Life
December 15, 2025

TMS WEEKLY DISPATCH 12/15/25

TMS WEEKLY DISPATCH 12/15/25

December 15, 2025
By
Joe Barnas
Article
December 15, 2025

TMS WEEKLY DISPATCH 12/15/25

Here’s the latest news from the past week at Thomas More Society, in our legal battles defending life, family, and freedom.

Welcome to the TMS Weekly Dispatch for December 15, 2025—with the latest news and updates from the front line, to keep you in-the-know on all things Thomas More Society. If you missed last week’s edition, you can read it here.  

Here’s the latest from the past week:

ILLINOIS CROSSES “MORAL AND LEGAL RED LINE” WITH ASSISTED SUICIDE LAW: Thomas More Society condemned Governor J.B. Pritzker’s signing of Senate Bill 1950 on December 12, calling the law legalizing physician-assisted suicide “a tragic and dangerous turning point for the moral and constitutional landscape of our state.”

“This is a dark and sorrowful day for Illinois,” said Thomas Olp, TMS Executive Vice President. “When the state signals that some lives are no longer worth living, the most vulnerable pay the price. Instead of offering true compassion, support, and care, this law offers a fatal prescription. That is not mercy. It is abandonment.”

Beyond putting vulnerable lives at risk and eroding the dignity of human life, the law threatens the conscience rights of physicians and the freedom of association of religious medical institutions. SB 1950 requires physicians who object to assisted suicide on moral or religious grounds to refer patients to providers who will participate in ending their lives—forcing doctors to become active participants in a patient’s suicide, regardless of their faith, ethics, or Hippocratic Oath.

The law also forces religious hospitals and clinics to retain staff who promote assisted deaths on-site, as long as those staff provide lethal drugs off-site. “This is a Trojan horse designed to violate and undermine the missions of religious healthcare institutions,” Olp emphasized.

“We will defend the right of every healthcare professional to practice medicine consistent with their conscience and oath, and we will fight any state effort to force religious healthcare institutions to violate their beliefs.”

Read our full statement on the signing of SB 1950, the “End-of-Life Options Act.”

VICTORY: SCHOOL DISTRICT CAPITULATES TO TMS DEMAND: Following an earlier demand letter from TMS attorneys on behalf of parent group Kirkwood for Educational Integrity, Kirkwood School District (KSD) removed an “LGBTQ+ History Month” video from student devices upon parental request and committed to comply with its obligations to religious parents under the Supreme Court's Mahmoud v.
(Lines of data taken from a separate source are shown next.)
Lemma bget_hit i b blk pr : current k me pr → (i < NBUF)%nat → k_bufs k !! i = Some b → has_block blk b = true →
  sl_locked (b_lock b) = false → b_refcnt b = 0 →
  bget 1 blk k = Ret i (put_buf i (buf_taken (p_pid pr) b) k).
Proof using Hok.
  intros Hc Hi Hb Hbl Hl Hr. destruct (acquire_idle LkBcache k (ca_idle _ _ _ _ _ Hok)) as [Ea Hlk].
  destruct (ca_lookup _ _ _ _ _ Hok head_buf (Nat.le_refl _)) as [h Hh].
  unfold bget. rewrite (bind_Ret_eq _ _ _ _ _ Ea). unfold buf_at at 1. rewrite bind_assoc, bind_gets.
  change (k_bufs (acquired LkBcache k)) with (k_bufs k). rewrite Hh. erewrite bind_deref by done.
  rewrite (bind_Ret_eq _ _ _ _ _ (bget_cached_eq h blk Hh)).
  assert (Ef : first_of (buf_is (has_block blk) (k_bufs k)) o = Some i).
  { destruct (first_of _ _) as [j|] eqn:E.
    - apply first_of_Some in E as [Hj Hp]. rewrite ca_order in Hj by done. unfold buf_is in Hp.
      destruct (k_bufs k !! j) as [bj|] eqn:Ej; [|done]. cbn in Hp. f_equal. by apply (ca_uniq _ _ _ _ _ Hok j i bj b blk).
    - eapply first_of_None in E; [|by apply (ca_order _ _ _ _ _ Hok i)]. unfold buf_is in E. rewrite Hb in E. cbn in E. congruence. }
  rewrite Ef. cbn match. rewrite bind_modify.
  set (f := upd_buf i (λ r, set_b_refcnt (u32 (b_refcnt r + 1)) r)).
  rewrite (bind_Ret_eq _ _ _ _ _ (proj1 (release_locked LkBcache (f (acquired LkBcache k)) Hlk))).
  rewrite (section_eq LkBcache k f (ca_idle _ _ _ _ _ Hok)) by done. unfold f. rewrite (upd_put_buf i b) by done.
  assert (Hlen : (i < length (k_bufs k))%nat) by (rewrite (ca_len _ _ _ _ _ Hok); lia).
  rewrite (bind_Ret_eq _ _ _ _ _ (acquiresleep_put i (set_b_refcnt (u32 (b_refcnt b + 1)) b) k me pr (ca_idle _ _ _ _ _ Hok) Hc Hlen Hl)).
  by rewrite Hr.
Qed.

Lemma bget_miss i b blk pr : current k me pr → (i < NBUF)%nat → k_bufs k !! i = Some b →
  first_of (buf_is (has_block blk) (k_bufs k)) o = None →
  first_of (buf_is (λ b, (b_refcnt b =? 0) && (Z.land (b_flags b) B_DIRTY =? 0)) (k_bufs k)) (rev o) = Some i →
  sl_locked (b_lock b) = false →
  bget 1 blk k = Ret i (put_buf i (buf_recycled (p_pid pr) blk b) k).
Proof using Hok.
  intros Hc Hi Hb E1 E2 Hl. destruct (acquire_idle LkBcache k (ca_idle _ _ _ _ _ Hok)) as [Ea Hlk].
  destruct (ca_lookup _ _ _ _ _ Hok head_buf (Nat.le_refl _)) as [h Hh].
  unfold bget. rewrite (bind_Ret_eq _ _ _ _ _ Ea). unfold buf_at at 1. rewrite bind_assoc, bind_gets.
  change (k_bufs (acquired LkBcache k)) with (k_bufs k). rewrite Hh. erewrite bind_deref by done.
  rewrite (bind_Ret_eq _ _ _ _ _ (bget_cached_eq h blk Hh)), E1. cbn match.
  rewrite (bind_Ret_eq _ _ _ _ _ (bget_unused_eq h Hh)), E2. cbn match. rewrite !bind_modify.
  set (g := λ b, set_b_refcnt 1 (set_b_flags 0 (set_b_blockno blk (set_b_dev 1 b)))).
  assert (Eu : upd_buf i (set_b_refcnt 1) (upd_buf i (set_b_flags 0) (upd_buf i (set_b_blockno blk)
    (upd_buf i (set_b_dev 1) (acquired LkBcache k)))) = upd_buf i g (acquired LkBcache k)).
  { unfold upd_buf. cbn [k_bufs set_k_bufs]. rewrite !alter_compose. done. }
  rewrite Eu. set (f := upd_buf i g).
  rewrite (bind_Ret_eq _ _ _ _ _ (proj1 (release_locked LkBcache (f (acquired LkBcache k)) Hlk))).
  rewrite (section_eq LkBcache k f (ca_idle _ _ _ _ _ Hok)) by done. unfold f. rewrite (upd_put_buf i b) by done.
  assert (Hlen : (i < length (k_bufs k))%nat) by (rewrite (ca_len _ _ _ _ _ Hok); lia).
  by rewrite (bind_Ret_eq _ _ _ _ _ (acquiresleep_put i (g b) k me pr (ca_idle _ _ _ _ _ Hok) Hc Hlen Hl)).
Qed.
End bget.

(** ** The disk *)
Lemma holdingsleep_put i b k me pr : idle k → current k me pr → (i < length (k_bufs k))%nat →
  b_lock b = mk_sleeplock true (p_pid pr) → holdingsleep (SlBuf i) (put_buf i b k) = Ret true (put_buf i b k).
Proof.
  intros Hi Hc Hlt Hl. rewrite (holdingsleep_eq (SlBuf i) (put_buf i b k) (b_lock b) me pr); [|by apply put_buf_idle|done|].
  - by rewrite quiet_put_buf, Hl, Z.eqb_refl.
  - unfold sl_get, put_buf. cbn. by rewrite list_lookup_insert_eq.
Qed.

Lemma put_buf_get i b k : (i < length (k_bufs k))%nat → k_bufs (put_buf i b k) !! i = Some b.
Proof. intros. unfold put_buf. cbn. by rewrite list_lookup_insert_eq. Qed.

Lemma upd_buf_put i b f k : (i < length (k_bufs k))%nat → upd_buf i f (put_buf i b k) = put_buf i (f b) k.
Proof.
  intros H. rewrite <- (quiet_put_buf i b k), (upd_put_buf i b) by (by apply put_buf_get). apply put_put_buf.
Qed.

Lemma put_buf_id i b k : k_bufs k !! i = Some b → quiet k = k → put_buf i b k = k.
Proof. intros Hb Hq. unfold put_buf. rewrite Hq, list_insert_id by done. by destruct k. Qed.

Lemma bind_buf_at {B} i b (f : buf → KM B) k : k_bufs k !! i = Some b → bindM (buf_at i) f k = f b k.
Proof. intros H. unfold buf_at. rewrite bind_assoc, bind_gets, H. by erewrite bind_deref. Qed.

Lemma iderw_read i b k me pr : idle k → current k me pr → (i < length (k_bufs k))%nat →
  b_lock b = mk_sleeplock true (p_pid pr) → b_flags b = 0 → b_dev b = 1 → b_blockno b < io_disksize (k_io k) →
  iderw i (put_buf i b k) = Ret tt (put_buf i (set_b_flags clean (set_b_data (k_disk k (b_blockno b)) b)) k).
Proof.
  intros Hi Hc Hlt Hl Hf Hd Hs. unfold iderw. rewrite (bind_Ret_eq _ _ _ _ _ (holdingsleep_put i b k me pr Hi Hc Hlt Hl)).
  cbn [negb]. rewrite (bind_buf_at i b) by (by apply put_buf_get). rewrite Hf, Hd.
  change (Z.land 0 (Z.lor B_VALID B_DIRTY) =? B_VALID) with false. change (negb (1 =? 1)) with false. cbn match.
  rewrite bind_gets. change (io_disksize (k_io (put_buf i b k))) with (io_disksize (k_io k)).
  rewrite (proj2 (Z.leb_gt _ _) Hs). change (negb (Z.land 0 B_DIRTY =? 0)) with false. cbn match.
  rewrite bind_assoc, bind_gets, bind_modify. unfold modify.
  rewrite !upd_buf_put by done. cbn [b_flags set_b_data]. by rewrite Hf.
Qed.

Lemma iderw_write i b k me pr : idle k → current k me pr → (i < length (k_bufs k))%nat →
  b_lock b = mk_sleeplock true (p_pid pr) → b_flags b = dirty → b_dev b = 1 → b_blockno b < io_disksize (k_io k) →
  iderw i (put_buf i b k) = disk_write (b_blockno b) (b_data b) (put_buf i (set_b_flags clean b) k).
Proof.
  intros Hi Hc Hlt Hl Hf Hd Hs. unfold iderw. rewrite (bind_Ret_eq _ _ _ _ _ (holdingsleep_put i b k me pr Hi Hc Hlt Hl)).
  cbn [negb]. rewrite (bind_buf_at i b) by (by apply put_buf_get). rewrite Hf, Hd.
  change (Z.land dirty (Z.lor B_VALID B_DIRTY) =? B_VALID) with false. change (negb (1 =? 1)) with false. cbn match.
  rewrite bind_gets. change (io_disksize (k_io (put_buf i b k))) with (io_disksize (k_io k)).
  rewrite (proj2 (Z.leb_gt _ _) Hs). change (negb (Z.land dirty B_DIRTY =? 0)) with true. cbn match.
  rewrite bind_assoc, bind_modify. rewrite upd_buf_put by done. change (Z.land dirty (Z.lnot B_DIRTY)) with clean.
  set (k1 := put_buf i (set_b_flags clean b) k).
  assert (Hid : ∀ k2, k_bufs k2 = k_bufs k1 → upd_buf i (λ b0, set_b_flags (Z.lor (b_flags b0) B_VALID) b0) k2 = k2).
  { intros k2 E. unfold upd_buf. rewrite E, (alter_const _ (set_b_flags clean b)) by (by apply put_buf_get).
    cbn [b_flags set_b_flags]. change (Z.lor clean B_VALID) with clean.
    change (set_b_flags clean (set_b_flags clean b)) with (set_b_flags clean b).
    rewrite list_insert_id by (by apply put_buf_get). rewrite <- E. by destruct k2. }
  unfold bindM, disk_write. destruct (k_power k1) as [[|n]|]; [done|..]; unfold modify; by rewrite Hid.
Qed.
(* ===== verification/BlockSpec.v ===== *)
(** * BlockSpec: blocks and inodes inside a transaction

    [intx]: the current process is the cache's only user and inside a
    transaction; the dirty blocks are those the log lists. On it the block
    allocator works on the free bitmap, and inodes go to the disk and come
    back unchanged. *)

From S2P Require Import Prelude Dll CString Kernel Sched Sock Kalloc Fifo Paging Vmem Sleeplock LockSpec Bio BioSpec Log LogSpec Cons Inode.

(** ** Definitions *)

Record intx (me : nat) (pid start size : Z) (k : kernel) (A : cstate) (bl : list Z) : Prop := mk_intx {
  tx_cache : ∃ o, cache k me pid o A;
  tx_log : log_is (k_log k) start bl;
  tx_geom : log_geom (io_disksize (k_io k)) start size bl;
  tx_size : lg_size (k_log k) = size;
  tx_open : lg_outstanding (k_log k) = 1 ∧ lg_committing (k_log k) = 0;
  tx_dirty : cs_dirty A = list_to_set bl;
  tx_nodup : NoDup bl;
}.

(** A block the log may list: on the disk, outside the log. *)
Definition home (disksize start size blk : Z) : Prop := 0 <= blk < disksize ∧ ¬ (start <= blk < start + size).

(** ** Frames *)
Lemma fs_frame_fields k k' : fs_frame k k' →
  k_io k' = k_io k ∧ k_sb k' = k_sb k ∧ k_inodes k' = k_inodes k ∧ k_mem k' = k_mem k ∧ k_files k' = k_files k ∧ k_cur k' = k_cur k.
Proof. intros (c & P & B & d & w & -> & _). done. Qed.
Taylor decision.

The district had broadcast the video to an entire middle school without giving parents advance notice or opt-out opportunities—a direct violation of the landmark June 2025 decision holding that reading biased “LGBTQ+ storybooks” to children without notice and opt-out options violates the First Amendment.

“Kirkwood’s capitulation is a great victory for parental rights and religious freedom,” said TMS Senior Counsel Michael McHale. “No longer can public schools shun and ignore parents’ religious objections to LGBTQ+ promotional content. All parents have a right to direct the religious upbringing of their children, and we appreciate KSD's long-overdue willingness to acknowledge those rights.”

However, Thomas More Society issued a follow-up letter clarifying KSD’s obligation to provide advance notice and opt-out opportunities from materials it already has reason to know would likely interfere with parents’ religious beliefs, and emphasized it will closely monitor the district's compliance. Senior Counsel Mary Catherine Martin noted that given KSD’s history of deflecting parents, “we'll believe their new ‘commitments’ when our clients see action.”

COAST GUARD VETERAN SUBMITS TESTIMONY TO PRES. TRUMP’S RELIGIOUS LIBERTY COMMISSION: Eric Jackson, a 20-year Coast Guard veteran and lead plaintiff in the TMS landmark religious accommodation lawsuit, submitted testimony to President Trump’s Religious Liberty Commission detailing the coercion, threats of dishonorable discharge, and discriminatory treatment he endured after requesting a religious accommodation based on his Christian beliefs.

Jackson's testimony exposed the systemic constitutional violations stemming from the Coast Guard’s religious accommodation process, which categorically denied religious accommodation requests. His case, Jackson v. Noem, is helping trigger major changes in Coast Guard policies after the Fifth Circuit recognized that the Coast Guard's process violated service members' constitutional rights.

“Eric Jackson’s story shows what can happen when military leaders forget their own obligations to the Constitution,” said Nathan Loyd, TMS Staff Counsel. “His willingness to speak openly after years of retaliation gives the Religious Liberty Commission firsthand evidence of how deeply broken the system was.”

Senior Counsel Michael McHale emphasized that Jackson’s testimony comes at a pivotal moment, as Thomas More Society nears a historic resolution with the Coast Guard: “This Commission now has the opportunity and the responsibility to ensure that religious liberty is never again treated as an afterthought in the military.”